Trucking Industry in Early Stage of Adopting AI to Help Move Freight

July 30, 2020

Coyote Logistics had developed a network of 35,000 contract carriers and a range of software applications designed to help deliver short-term trucking services to shipping companies. Customer UPS liked it so much they bought the company, paying $1.8 billion in 2015.

 

Today the UPS Supply Chain Solutions unit is considered a leader by Gartner in what it calls the Third-Party Logistics market. In recent news, Coyote released an update to its Dynamic Route Optimization program that aims to streamline operations and reduce uncertainty for carriers by planning consistent loads on optimized routes.

 

It’s helping solve problems for truckers. “Like all carriers, inconsistent load volume, rates and schedule gaps are significant sources of stress that are exacerbated by market volatility,” stated Eric Lewis, VP of Operations at Ed Lewis Trucking, in a recent Coyote press release. “Dynamic Route Optimization from Coyote has helped us remove uncertainty from our weekly operations by strategically stringing shipments together so we can keep our fleet full and moving, while providing our drivers the amount of miles per week they were promised.”

 

One trucking company found the technology helpful to deal with disruptions caused by the coronavirus pandemic. “We began using Dynamic Route Optimization with Coyote before the COVID-19 pandemic struck.
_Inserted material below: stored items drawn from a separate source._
Lemma maps_have_same_keys_witness :
  let s := snd (Tracker.update cpython five_people (Tracker.init 50)) in
  reachable cpython s /\
  (In 3 (Dict.keys (objects s)) <-> In 3 (Dict.keys (disappeared s))).
Proof.
  intros s. assert (R : reachable cpython s).
  { unfold s. apply reach_update. apply reach_init. }
  split; [exact R | exact (maps_have_same_keys R 3)].
Defined.

Lemma unmatched_track_expires_witness :
  wf lone_track /\ In 0 (ids lone_track) /\
  never_matched cpython 0 lone_track [[]; []] /\
  (max_disappeared lone_track + 1 <= Z.of_nat (List.length [@nil box; []]))%Z /\
  ((exists m s',
      last (run cpython [[]; []] lone_track) (Val [], lone_track) =
      (Val m, s') /\
      ~ In 0 (Dict.keys m)) /\
   (forall dets d,
      Dict.get 0 (disappeared lone_track) = Some d ->
      (~ In 0 (ids (snd (Tracker.update cpython dets lone_track))) <->
       is_matched cpython lone_track dets 0 = false /\
       (d + 1 > max_disappeared lone_track)%Z))).
Proof.
  assert (Hin : In 0 (ids lone_track)) by (simpl; auto).
  assert (Hn : never_matched cpython 0 lone_track [[]; []])
    by (simpl; auto).
  assert (Hlen : (max_disappeared lone_track + 1 <=
                  Z.of_nat (List.length [@nil box; []]))%Z) by (simpl; lia).
  split; [exact wf_lone_track|]. split; [exact Hin|]. split; [exact Hn|].
  split; [exact Hlen|].
  apply (@unmatched_track_expires cpython lone_track 0 [[]; []]
           cpython_lawful wf_lone_track Hin Hn).
  - discriminate.
  - exact Hlen.
Defined.

Lemma ids_increase_and_are_never_reused_witness :
  let s1 := snd (Tracker.update cpython five_people (Tracker.init 30)) in
  let s3 := snd (Tracker.update cpython nine_people s1) in
  updates_to cpython (Tracker.init 30) s1 /\
  updates_to cpython s1 s1 /\
  (next_object_id (Tracker.init 30) = 0 /\
   Forall (fun k => k < next_object_id s3) (ids s3) /\
   StronglySorted lt (ids s3) /\
   forall k k',
     In k (ids s1) -> In k' (ids s3) -> ~ In k' (ids s1) -> k < k').
Proof.
  intros s1 s3.
  assert (U1 : updates_to cpython (Tracker.init 30) s1).
  { unfold s1. eapply updates_call. apply updates_none. }
  assert (U2 : updates_to cpython s1 s1) by apply updates_none.
  split; [exact U1|]. split; [exact U2|].
  exact (@ids_increase_and_are_never_reused cpython 30 s1 s1 nine_people
           cpython_lawful U1 U2).
Defined.

Lemma euclidean_30_40 : euclidean (0, 0)%Z (30, 40)%Z = 50%R.
Proof.
  unfold euclidean. change (dist2 (0, 0)%Z (30, 40)%Z) with 2500%Z.
  apply sqrt_2500.
Qed.

Lemma gate_is_strict_witness :
  let s := mkTracker 1 [(0, (0, 0)%Z)] [(0, 3%Z)] 50 in
  let body :=
    Tracker.match_pair (cdist [(0, 0)%Z] [(30, 40)%Z]) [0] [(30, 40)%Z]
      ([], []) (0, 0) in
  euclidean (0, 0)%Z (30, 40)%Z = 50%R /\
  ((euclidean (0, 0)%Z (30, 40)%Z = 50%R ->
    body s = (Val ([] ++ [0], [] ++ [0]), matched_with 0 (30, 40)%Z s)) /\
   ((euclidean (0, 0)%Z (30, 40)%Z <= 50)%R <->
    body s = (Val ([] ++ [0], [] ++ [0]), matched_with 0 (30, 40)%Z s)) /\
   ((euclidean (0, 0)%Z (30, 40)%Z > 50)%R <-> body s = (Val ([], []), s))).
Proof.
  intros s body. split; [exact euclidean_30_40|].
  apply (@gate_is_strict [(0, 0)%Z] [(30, 40)%Z] [0] [] [] 0 0 0
           (0, 0)%Z (30, 40)%Z s); reflexivity.
Defined.




(** * Further properties of the tracker *)

(** ** [register] and [deregister] *)

Lemma del_snoc V (d : Dict.t V) k v :
  ~ In k (Dict.keys d) -> Dict.del k (d ++ [(k, v)]) = Some d.
Proof.
  induction d as [|[k' v'] d IH]; simpl; intros H.
  - now rewrite Nat.eqb_refl.
  - destruct (Nat.eqb_spec k k') as [->|Hne]; [exfalso; apply H; now left|].
    rewrite IH; [reflexivity|]. intros Hin. apply H. now right.
Qed.

Lemma get_snoc V (d : Dict.t V) k v :
  ~ In k (Dict.keys d) -> Dict.get k (d ++ [(k, v)]) = Some v.
Proof.
  intros H. rewrite get_app. apply DictFacts.get_none_iff in H. rewrite H.
  simpl. now rewrite Nat.eqb_refl.
Qed.

(** X1.  On a well-formed tracker [register] files the centroid under the
    id the counter shows, with a counter of 0; a [deregister] of that id
    right after gives back both maps as they were before, and the id
    counter stays one up, so the id is not handed out again. *)
Theorem register_then_deregister (c : centroid) (s : SimpleTracker) :
  wf s ->
  let n := next_object_id s in
  let s1 := snd (Tracker.register c s) in
  Tracker.register c s = (Val tt, s1) /\
  Dict.get n (objects s1) = Some c /\
  Dict.get n (disappeared s1) = Some 0%Z /\
  Tracker.deregister n s1 =
  (Val tt, mkTracker (n + 1) (objects s) (disappeared s) (max_disappeared s)).
Proof.
  intros H n s1. pose proof (register_returns c H) as R. unfold returns in R.
  pose proof (wf_fresh H) as Hf. fold n in Hf.
  assert (Hd : ~ In n (Dict.keys (disappeared s))).
  { rewrite <- (wf_keys H). exact Hf. }
  unfold s1. rewrite R. cbn [snd]. unfold registered. cbn [objects disappeared].
  fold n. split; [reflexivity|].
  split; [now apply get_snoc|]. split; [now apply get_snoc|].
  unfold Tracker.deregister, del_object, del_disappeared, bind, read, lift,
    put_objects, put_disappeared, ret. cbn [objects disappeared next_object_id
    max_disappeared].
  rewrite del_snoc by exact Hf. cbn [objects disappeared next_object_id
    max_disappeared].
  now rewrite del_snoc by exact Hd.
Qed.

(** X2.  On a well-formed tracker [deregister] raises [KeyError] and
    changes nothing when the id is not live; when the id is live it
    returns, removes exactly that id and leaves every other track and the
    id counter alone. *)
Theorem deregister_raises_iff_not_live (k : nat) (s : SimpleTracker) :
  wf s ->
  (~ In k (ids s) -> Tracker.deregister k s = (Exc KeyError, s)) /\
  (In k (ids s) ->
   exists s',
     Tracker.deregister k s = (Val tt, s') /\
     ids s' = DictFacts.remove1 k (ids s) /\
     ~ In k (ids s') /\
     next_object_id s' = next_object_id s /\
     forall k', k' <> k -> unchanged_at k' s s').
Proof.
  intros H. split.
  - intros Hn. apply DictFacts.del_none in Hn.
    unfold Tracker.deregister, del_object, bind, read, lift. simpl.
    now rewrite Hn.
  - intros Hin.
    destruct (Dict.del k (objects s)) as [o'|] eqn:Eo;
      [|apply DictFacts.del_none in Eo; contradiction].
    destruct (@deregister_returns k s H Hin) as (s' & R & W & N & _ & G & F).
    exists s'. split; [exact R|].
    assert (Hids : ids s' = DictFacts.remove1 k (ids s)).
    { unfold returns, Tracker.deregister, del_object, del_disappeared, bind,
        read, lift, put_objects, put_disappeared, ret in R. simpl in R.
      rewrite Eo in R. simpl in R.
      destruct (Dict.del k (disappeared s)) as [d'|] eqn:Ed; simpl in R;
        [|discriminate].
      injection R as <-. unfold ids. simpl.
      apply (DictFacts.keys_del _ _ Eo). }
    split; [exact Hids|]. split; [|split; [exact N | exact F]].
    rewrite Hids. apply DictFacts.sorted_not_in_remove1, (wf_sorted H).
Qed.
Despite being a time of disruption for the supply chain, it offered us the consistency and reliability we needed to combat market volatility and the stress drivers experience during economic uncertainty,” stated Joey Riceputo, Vice President at FSR Trucking. “We were not only able to uphold all commitments we made prior to COVID-19 but have also continued to give our drivers regular routes even with the rise and fall in demand.”

 

Use of Data and Technology Growing in Freight Industry

The use of data and technology—including AI—is growing in the freight industry, largely because it returns results and cost savings, according to a recent account in Transport Topics.

 

Trucking fleets usually average 9,400 miles between breakdowns, but the best fleets go 43,000 miles, stated Jim Buell, executive VP with FleetNet America, a third-party maintenance provider based in Cherryville, NC. The firm has found that using technology and data to understand and avoid trouble saves time. “Without data, you are just guessing,” he stated.

 

The logistics vertical is undergoing a fundamental transformation with the increase in the amount of data and the number of devices utilized, with AI in a nascent stage but expected to grow at a rapid pace, according to a recent report from Infoholic Research. More companies are testing AI in logistics, to help improve on last mile delivery, reduced time to market and provide customization. The market for AI in logistics is predicted by the company to reach $6.5 billion by 2023.

 

 

Some in the trucking may fear that AI is out to get their job, leading to some resistance. However, “It’s not something to fear,” advised Steve Chaffee, senior director of transportation data analytics at Hitachi’s Center for Social Innovation.